*WHAT YOU NEED TO DO*
Work through the listing below, copying each line that carries the word "negb".

*DATA SHOWN*
⟨

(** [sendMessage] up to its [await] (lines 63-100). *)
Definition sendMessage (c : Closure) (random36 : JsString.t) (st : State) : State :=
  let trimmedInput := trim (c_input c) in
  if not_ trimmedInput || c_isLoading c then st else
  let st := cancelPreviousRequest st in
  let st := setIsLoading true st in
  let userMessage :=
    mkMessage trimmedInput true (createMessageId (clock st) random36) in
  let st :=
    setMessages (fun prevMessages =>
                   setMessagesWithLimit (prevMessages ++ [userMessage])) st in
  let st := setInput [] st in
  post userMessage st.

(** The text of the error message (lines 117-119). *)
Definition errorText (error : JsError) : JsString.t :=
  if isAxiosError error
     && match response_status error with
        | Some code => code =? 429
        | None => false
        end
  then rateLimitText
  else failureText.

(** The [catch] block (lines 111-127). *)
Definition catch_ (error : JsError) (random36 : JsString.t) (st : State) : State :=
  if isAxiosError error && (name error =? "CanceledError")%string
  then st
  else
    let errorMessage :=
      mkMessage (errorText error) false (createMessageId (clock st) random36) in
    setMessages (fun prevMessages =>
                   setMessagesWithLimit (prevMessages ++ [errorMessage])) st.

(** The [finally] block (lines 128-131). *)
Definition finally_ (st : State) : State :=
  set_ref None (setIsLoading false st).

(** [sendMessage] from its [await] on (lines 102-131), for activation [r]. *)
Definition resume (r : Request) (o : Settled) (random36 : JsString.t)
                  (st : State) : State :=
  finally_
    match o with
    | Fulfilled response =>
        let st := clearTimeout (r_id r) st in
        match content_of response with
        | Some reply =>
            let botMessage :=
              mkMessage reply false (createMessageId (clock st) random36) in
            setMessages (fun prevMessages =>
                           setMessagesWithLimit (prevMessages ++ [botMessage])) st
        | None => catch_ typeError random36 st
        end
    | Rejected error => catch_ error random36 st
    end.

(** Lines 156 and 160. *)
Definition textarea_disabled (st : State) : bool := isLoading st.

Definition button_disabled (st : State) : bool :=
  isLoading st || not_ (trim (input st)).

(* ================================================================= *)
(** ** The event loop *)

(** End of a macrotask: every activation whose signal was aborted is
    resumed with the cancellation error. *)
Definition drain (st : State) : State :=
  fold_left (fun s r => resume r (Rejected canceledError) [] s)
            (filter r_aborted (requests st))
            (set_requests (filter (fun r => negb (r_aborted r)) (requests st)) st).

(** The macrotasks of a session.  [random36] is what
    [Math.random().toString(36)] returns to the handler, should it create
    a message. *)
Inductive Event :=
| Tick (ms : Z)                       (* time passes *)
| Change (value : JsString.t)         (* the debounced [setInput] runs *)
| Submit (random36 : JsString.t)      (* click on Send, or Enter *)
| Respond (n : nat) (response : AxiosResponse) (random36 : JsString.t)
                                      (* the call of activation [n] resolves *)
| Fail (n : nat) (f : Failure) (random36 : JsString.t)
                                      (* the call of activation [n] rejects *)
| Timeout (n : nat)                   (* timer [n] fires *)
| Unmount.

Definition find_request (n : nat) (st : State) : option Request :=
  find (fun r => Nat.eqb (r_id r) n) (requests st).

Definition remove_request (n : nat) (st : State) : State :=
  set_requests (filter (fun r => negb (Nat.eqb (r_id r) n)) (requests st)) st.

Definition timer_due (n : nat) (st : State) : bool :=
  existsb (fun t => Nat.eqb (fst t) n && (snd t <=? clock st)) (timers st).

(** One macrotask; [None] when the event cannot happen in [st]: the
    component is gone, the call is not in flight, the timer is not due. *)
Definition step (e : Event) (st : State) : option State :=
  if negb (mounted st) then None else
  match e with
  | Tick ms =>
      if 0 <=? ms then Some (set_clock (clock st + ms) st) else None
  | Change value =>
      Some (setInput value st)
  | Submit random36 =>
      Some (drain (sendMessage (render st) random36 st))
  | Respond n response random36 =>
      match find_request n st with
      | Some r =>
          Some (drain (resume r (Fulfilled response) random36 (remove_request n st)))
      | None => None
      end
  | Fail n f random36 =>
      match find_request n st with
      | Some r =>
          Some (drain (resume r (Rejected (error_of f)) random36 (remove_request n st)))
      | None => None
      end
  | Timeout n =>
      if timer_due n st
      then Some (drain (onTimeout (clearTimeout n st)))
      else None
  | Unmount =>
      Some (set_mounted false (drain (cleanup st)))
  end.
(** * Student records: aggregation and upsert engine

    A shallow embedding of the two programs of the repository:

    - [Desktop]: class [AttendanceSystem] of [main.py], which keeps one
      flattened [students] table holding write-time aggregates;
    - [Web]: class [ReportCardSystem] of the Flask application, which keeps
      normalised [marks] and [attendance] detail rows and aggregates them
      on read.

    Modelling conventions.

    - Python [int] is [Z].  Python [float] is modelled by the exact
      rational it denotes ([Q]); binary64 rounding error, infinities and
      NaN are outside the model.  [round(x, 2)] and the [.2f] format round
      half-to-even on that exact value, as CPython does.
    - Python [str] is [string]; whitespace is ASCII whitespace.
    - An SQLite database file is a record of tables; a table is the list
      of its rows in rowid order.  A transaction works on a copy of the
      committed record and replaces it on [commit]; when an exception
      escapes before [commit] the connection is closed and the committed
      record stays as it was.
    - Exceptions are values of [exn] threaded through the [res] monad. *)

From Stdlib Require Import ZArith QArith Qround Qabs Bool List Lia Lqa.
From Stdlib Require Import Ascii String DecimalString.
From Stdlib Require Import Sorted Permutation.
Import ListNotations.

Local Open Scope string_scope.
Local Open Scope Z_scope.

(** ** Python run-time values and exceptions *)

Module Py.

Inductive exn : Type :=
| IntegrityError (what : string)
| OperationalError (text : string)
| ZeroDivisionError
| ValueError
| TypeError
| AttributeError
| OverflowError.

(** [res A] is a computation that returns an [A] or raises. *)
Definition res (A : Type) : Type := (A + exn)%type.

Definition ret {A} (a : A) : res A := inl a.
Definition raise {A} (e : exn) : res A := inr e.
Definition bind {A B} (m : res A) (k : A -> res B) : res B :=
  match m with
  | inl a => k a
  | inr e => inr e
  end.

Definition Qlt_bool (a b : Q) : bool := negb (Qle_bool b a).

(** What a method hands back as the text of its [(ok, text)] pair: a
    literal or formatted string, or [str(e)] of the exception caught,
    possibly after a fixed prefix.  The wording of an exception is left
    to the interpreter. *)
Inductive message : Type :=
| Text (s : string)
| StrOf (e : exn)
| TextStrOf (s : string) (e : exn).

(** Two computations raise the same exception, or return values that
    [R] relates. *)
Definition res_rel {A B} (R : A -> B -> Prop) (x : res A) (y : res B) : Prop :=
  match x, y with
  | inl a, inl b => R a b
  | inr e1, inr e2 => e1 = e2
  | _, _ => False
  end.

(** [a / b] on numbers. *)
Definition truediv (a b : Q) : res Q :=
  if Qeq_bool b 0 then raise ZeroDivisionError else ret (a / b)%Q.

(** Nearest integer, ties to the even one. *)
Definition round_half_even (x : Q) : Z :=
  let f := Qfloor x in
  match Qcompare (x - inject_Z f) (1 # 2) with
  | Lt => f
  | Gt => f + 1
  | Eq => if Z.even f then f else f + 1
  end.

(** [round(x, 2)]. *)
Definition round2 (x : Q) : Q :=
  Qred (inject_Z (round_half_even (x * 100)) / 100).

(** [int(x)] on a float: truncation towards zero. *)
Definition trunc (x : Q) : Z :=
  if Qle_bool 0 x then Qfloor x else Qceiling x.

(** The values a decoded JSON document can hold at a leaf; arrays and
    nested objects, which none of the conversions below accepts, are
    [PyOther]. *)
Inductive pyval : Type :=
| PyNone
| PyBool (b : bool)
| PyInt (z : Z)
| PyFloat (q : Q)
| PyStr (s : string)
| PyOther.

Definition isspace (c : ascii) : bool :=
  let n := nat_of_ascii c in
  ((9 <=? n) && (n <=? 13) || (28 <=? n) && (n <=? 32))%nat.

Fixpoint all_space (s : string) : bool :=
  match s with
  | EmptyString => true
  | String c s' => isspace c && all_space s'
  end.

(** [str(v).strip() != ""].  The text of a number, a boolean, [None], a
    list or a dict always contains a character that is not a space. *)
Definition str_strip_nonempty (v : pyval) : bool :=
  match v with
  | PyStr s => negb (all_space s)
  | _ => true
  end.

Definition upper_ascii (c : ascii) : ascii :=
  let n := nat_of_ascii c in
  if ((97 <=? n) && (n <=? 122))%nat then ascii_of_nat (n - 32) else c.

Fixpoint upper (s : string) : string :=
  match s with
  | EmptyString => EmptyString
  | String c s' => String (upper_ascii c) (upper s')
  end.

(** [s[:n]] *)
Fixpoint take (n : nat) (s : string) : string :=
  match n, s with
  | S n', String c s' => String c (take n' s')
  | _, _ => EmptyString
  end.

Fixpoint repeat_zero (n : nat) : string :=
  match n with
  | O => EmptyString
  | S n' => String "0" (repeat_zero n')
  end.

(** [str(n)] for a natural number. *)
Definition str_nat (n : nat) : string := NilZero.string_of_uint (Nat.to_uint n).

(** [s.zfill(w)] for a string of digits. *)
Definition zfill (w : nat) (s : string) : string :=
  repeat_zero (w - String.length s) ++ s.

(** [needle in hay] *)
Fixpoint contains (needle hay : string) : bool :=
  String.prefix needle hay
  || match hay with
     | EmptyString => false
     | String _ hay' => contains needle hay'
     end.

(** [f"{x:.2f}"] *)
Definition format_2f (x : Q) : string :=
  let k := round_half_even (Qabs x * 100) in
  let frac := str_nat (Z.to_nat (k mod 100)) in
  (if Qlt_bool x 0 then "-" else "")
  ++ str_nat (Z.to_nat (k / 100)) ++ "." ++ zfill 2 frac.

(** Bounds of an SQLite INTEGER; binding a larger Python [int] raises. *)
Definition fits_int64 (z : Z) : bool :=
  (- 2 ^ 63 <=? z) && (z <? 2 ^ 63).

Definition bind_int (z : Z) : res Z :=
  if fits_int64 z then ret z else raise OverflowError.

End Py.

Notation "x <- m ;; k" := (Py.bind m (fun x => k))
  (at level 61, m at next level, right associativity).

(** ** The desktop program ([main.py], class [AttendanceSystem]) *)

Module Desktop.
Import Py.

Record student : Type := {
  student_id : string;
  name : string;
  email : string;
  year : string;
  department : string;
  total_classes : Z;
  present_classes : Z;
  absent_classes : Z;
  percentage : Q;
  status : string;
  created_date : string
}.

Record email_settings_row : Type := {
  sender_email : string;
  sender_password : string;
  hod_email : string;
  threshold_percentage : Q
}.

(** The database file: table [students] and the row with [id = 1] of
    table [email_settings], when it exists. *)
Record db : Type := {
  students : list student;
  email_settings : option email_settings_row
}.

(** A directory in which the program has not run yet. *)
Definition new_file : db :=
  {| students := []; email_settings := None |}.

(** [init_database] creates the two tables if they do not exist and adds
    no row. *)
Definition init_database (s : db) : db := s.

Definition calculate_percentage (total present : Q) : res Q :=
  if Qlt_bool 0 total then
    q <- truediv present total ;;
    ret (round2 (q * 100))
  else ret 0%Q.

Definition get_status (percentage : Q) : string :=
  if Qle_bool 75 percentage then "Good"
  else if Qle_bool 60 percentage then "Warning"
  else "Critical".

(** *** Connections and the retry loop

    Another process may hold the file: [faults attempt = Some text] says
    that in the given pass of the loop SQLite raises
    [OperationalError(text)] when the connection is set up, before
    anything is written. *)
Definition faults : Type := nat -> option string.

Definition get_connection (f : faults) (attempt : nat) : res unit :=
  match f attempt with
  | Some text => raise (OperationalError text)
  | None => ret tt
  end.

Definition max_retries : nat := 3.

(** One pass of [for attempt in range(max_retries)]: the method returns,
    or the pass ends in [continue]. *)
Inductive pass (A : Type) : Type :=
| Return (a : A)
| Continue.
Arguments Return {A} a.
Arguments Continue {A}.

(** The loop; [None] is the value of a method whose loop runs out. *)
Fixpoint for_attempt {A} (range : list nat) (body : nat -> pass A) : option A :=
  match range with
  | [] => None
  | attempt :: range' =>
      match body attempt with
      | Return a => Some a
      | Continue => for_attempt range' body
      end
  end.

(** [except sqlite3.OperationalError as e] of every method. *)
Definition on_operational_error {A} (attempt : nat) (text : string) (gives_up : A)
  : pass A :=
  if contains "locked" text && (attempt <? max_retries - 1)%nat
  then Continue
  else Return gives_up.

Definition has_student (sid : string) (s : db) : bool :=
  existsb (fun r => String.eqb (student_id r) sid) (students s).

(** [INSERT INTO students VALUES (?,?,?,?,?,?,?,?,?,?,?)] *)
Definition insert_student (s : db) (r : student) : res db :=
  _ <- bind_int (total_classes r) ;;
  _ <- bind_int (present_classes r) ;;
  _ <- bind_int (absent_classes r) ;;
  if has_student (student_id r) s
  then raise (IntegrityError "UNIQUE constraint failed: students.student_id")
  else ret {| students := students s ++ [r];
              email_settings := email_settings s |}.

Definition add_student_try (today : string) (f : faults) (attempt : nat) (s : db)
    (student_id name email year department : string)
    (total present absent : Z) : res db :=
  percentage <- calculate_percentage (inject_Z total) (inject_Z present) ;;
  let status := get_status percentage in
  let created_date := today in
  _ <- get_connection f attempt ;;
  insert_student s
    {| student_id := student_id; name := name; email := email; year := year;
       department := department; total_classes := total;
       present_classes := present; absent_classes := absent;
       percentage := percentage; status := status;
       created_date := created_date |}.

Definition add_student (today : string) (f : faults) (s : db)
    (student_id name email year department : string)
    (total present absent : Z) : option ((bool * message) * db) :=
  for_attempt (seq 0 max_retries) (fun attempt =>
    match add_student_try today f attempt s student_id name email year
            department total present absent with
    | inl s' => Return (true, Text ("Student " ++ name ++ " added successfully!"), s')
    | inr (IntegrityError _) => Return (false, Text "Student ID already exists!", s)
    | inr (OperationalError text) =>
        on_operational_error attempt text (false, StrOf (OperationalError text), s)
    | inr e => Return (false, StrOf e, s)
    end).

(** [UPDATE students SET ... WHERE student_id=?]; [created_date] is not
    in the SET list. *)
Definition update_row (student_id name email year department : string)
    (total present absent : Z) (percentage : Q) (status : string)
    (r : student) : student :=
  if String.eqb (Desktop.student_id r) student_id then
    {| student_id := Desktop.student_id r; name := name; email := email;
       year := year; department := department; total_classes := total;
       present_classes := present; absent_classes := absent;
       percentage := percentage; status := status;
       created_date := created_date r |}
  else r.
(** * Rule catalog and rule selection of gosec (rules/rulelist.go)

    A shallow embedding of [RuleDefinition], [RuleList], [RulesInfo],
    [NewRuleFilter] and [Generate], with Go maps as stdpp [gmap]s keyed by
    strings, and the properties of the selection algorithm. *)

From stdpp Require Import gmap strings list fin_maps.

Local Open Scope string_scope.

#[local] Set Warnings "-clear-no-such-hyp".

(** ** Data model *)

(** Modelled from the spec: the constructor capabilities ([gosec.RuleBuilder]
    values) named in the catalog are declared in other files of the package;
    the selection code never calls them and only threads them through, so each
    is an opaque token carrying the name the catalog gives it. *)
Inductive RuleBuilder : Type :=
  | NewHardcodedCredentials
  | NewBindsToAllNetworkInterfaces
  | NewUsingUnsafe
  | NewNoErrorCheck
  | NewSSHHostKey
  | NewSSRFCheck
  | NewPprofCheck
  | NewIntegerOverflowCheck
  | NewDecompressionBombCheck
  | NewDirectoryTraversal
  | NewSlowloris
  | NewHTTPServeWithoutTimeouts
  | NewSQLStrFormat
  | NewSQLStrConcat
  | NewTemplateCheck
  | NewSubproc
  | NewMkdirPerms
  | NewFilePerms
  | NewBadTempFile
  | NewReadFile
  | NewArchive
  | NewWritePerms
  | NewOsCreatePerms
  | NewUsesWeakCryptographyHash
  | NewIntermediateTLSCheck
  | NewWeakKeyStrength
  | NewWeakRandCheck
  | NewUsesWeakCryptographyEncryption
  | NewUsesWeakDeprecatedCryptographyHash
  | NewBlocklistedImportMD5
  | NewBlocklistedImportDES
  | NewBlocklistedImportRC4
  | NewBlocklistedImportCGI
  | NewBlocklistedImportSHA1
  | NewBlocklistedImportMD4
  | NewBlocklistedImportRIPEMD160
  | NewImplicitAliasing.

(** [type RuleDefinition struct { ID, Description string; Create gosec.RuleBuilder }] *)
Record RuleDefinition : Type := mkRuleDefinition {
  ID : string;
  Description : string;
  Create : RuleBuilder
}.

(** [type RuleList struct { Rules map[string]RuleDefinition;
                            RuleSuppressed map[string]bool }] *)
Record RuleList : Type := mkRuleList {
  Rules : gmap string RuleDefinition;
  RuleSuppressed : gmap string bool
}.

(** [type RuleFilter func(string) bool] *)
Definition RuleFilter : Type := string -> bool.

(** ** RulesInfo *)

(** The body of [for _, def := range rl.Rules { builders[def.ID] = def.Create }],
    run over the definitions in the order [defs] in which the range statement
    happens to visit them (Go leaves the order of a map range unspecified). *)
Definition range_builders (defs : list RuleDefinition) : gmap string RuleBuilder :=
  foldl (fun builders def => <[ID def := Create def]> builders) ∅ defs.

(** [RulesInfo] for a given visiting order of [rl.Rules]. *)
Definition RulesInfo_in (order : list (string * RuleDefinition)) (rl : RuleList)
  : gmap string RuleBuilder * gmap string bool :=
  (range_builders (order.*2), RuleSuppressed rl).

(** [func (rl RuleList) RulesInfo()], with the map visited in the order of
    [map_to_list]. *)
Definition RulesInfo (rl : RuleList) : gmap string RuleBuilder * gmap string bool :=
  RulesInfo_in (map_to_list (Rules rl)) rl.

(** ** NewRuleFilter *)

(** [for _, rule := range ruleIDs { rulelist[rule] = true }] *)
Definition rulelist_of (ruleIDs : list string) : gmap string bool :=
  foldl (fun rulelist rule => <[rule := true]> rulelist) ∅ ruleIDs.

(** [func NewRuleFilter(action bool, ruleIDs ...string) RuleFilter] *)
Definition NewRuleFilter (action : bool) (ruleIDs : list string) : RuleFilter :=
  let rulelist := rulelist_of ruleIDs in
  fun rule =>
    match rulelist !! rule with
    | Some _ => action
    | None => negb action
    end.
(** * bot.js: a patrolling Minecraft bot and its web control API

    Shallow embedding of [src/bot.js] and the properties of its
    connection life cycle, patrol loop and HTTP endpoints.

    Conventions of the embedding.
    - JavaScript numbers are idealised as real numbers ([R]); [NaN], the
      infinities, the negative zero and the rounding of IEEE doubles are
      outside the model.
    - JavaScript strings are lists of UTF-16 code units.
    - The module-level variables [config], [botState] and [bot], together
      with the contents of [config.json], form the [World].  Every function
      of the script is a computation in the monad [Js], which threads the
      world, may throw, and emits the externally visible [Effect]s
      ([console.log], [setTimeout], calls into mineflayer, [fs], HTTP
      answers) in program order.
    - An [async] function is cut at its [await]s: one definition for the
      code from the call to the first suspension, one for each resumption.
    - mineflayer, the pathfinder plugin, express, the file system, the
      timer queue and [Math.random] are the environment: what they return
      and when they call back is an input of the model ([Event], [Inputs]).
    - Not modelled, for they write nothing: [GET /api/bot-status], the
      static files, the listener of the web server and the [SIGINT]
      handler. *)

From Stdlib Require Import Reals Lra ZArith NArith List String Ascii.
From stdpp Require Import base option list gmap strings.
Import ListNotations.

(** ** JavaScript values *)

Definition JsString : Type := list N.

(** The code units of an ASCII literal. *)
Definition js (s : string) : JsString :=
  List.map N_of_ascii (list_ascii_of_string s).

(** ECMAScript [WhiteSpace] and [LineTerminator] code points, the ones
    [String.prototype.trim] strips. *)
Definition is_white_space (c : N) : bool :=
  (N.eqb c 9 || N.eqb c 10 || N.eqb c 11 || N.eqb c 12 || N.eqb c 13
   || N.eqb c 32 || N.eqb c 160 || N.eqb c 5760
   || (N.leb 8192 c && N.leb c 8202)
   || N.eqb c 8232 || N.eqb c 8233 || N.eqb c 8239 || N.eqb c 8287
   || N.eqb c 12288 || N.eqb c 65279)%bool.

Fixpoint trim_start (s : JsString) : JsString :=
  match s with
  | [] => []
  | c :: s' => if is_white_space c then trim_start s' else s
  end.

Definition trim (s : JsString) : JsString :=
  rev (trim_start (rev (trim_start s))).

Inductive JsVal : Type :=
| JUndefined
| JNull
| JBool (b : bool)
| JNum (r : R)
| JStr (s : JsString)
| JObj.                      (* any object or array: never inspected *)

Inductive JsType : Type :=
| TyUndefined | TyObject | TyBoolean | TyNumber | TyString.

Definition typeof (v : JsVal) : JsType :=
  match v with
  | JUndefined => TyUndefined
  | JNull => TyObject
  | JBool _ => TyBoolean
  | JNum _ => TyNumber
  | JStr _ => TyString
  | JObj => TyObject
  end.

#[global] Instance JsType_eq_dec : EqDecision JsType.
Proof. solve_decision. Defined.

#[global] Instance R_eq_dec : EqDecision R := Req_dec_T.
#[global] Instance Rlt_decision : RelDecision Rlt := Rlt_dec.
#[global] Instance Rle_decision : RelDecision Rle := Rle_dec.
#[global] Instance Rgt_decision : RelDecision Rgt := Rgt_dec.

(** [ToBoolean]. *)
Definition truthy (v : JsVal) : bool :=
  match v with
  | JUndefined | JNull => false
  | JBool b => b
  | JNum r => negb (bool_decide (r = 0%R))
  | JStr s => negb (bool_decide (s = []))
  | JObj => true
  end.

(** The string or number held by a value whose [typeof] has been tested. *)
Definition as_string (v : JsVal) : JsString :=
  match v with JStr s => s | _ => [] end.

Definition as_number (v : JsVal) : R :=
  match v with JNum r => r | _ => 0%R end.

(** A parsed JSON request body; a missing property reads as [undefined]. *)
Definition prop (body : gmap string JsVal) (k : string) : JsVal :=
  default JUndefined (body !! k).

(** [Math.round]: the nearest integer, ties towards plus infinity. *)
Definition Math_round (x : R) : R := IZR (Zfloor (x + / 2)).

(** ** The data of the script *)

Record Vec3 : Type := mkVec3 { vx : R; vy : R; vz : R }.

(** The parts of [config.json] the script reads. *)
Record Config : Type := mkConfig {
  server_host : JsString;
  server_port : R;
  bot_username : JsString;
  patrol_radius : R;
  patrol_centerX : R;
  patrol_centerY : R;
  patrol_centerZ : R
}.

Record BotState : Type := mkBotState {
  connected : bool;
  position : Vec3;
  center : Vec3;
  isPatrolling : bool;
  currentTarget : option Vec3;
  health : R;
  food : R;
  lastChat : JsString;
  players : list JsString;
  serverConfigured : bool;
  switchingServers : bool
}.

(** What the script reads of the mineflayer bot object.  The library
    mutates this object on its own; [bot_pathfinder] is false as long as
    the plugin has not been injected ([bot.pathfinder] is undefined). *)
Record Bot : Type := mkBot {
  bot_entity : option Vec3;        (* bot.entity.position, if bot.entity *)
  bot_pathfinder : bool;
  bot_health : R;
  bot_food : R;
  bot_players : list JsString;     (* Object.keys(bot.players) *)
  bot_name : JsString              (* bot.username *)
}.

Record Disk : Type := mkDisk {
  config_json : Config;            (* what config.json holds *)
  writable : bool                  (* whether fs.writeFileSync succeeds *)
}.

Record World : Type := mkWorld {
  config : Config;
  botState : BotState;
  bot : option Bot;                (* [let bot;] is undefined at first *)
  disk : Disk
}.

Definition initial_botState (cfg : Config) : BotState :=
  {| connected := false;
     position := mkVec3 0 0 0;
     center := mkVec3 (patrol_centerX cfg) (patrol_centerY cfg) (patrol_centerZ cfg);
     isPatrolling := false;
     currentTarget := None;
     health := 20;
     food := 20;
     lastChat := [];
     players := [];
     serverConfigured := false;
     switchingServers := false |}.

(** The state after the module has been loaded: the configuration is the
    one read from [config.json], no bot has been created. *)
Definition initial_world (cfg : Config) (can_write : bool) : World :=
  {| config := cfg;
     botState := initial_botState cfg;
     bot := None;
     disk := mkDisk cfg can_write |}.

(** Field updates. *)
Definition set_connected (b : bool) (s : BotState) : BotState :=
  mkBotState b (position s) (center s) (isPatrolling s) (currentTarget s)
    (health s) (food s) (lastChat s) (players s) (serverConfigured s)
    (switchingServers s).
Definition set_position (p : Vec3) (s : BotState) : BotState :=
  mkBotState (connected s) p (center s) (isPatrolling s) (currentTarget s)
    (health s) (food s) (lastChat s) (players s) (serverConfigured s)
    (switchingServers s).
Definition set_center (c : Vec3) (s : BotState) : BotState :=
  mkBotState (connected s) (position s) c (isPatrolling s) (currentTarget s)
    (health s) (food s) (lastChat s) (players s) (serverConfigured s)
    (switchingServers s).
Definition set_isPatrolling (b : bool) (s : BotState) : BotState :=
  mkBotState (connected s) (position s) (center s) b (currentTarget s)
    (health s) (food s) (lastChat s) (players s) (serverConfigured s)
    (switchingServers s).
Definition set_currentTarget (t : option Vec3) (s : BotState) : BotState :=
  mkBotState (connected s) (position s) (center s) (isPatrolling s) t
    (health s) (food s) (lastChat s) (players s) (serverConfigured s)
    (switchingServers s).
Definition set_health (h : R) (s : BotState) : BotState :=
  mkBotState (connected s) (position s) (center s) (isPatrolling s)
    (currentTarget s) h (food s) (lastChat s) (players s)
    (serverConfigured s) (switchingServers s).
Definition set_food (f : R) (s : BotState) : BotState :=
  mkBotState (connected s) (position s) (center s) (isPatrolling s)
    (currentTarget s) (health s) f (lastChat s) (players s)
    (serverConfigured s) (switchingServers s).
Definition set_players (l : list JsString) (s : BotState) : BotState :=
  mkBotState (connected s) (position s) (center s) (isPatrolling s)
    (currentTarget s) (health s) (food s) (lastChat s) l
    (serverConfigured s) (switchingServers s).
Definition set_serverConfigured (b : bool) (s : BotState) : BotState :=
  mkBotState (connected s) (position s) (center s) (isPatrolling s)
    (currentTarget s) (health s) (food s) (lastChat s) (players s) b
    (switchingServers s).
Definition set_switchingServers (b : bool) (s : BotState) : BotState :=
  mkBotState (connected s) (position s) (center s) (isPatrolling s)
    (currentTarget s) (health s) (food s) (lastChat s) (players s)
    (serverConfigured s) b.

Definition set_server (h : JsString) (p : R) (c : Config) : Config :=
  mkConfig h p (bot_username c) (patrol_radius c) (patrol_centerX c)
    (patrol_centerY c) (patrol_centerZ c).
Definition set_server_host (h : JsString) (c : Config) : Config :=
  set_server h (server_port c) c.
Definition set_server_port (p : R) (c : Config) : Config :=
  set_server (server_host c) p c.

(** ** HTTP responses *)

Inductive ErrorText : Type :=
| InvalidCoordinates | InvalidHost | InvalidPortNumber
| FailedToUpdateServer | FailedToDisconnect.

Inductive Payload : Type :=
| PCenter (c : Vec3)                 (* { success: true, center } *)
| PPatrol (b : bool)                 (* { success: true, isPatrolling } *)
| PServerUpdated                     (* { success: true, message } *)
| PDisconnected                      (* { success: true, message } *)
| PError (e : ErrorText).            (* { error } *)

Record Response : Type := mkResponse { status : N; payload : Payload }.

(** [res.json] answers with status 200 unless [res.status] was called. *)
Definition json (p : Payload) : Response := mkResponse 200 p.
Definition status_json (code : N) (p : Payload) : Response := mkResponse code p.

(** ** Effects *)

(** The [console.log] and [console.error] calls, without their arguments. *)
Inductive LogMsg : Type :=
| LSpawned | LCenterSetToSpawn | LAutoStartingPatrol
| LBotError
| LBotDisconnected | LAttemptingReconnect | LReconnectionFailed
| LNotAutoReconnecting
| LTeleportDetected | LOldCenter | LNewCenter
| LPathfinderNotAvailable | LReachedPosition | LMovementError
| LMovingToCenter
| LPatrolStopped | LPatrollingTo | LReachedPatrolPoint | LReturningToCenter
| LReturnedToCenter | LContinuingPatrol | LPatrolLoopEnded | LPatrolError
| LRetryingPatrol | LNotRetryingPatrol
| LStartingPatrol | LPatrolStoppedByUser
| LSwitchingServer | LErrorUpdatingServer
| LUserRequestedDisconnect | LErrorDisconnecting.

⟩

*PROBLEM SOLUTION*
            (set_requests (filter (fun r => negb (r_aborted r)) (requests st)) st).
  set_requests (filter (fun r => negb (Nat.eqb (r_id r) n)) (requests st)) st.
  if negb (mounted st) then None else
Definition Qlt_bool (a b : Q) : bool := negb (Qle_bool b a).
  | PyStr s => negb (all_space s)
    | None => negb action
  | JNum r => negb (bool_decide (r = 0%R))
  | JStr s => negb (bool_decide (s = []))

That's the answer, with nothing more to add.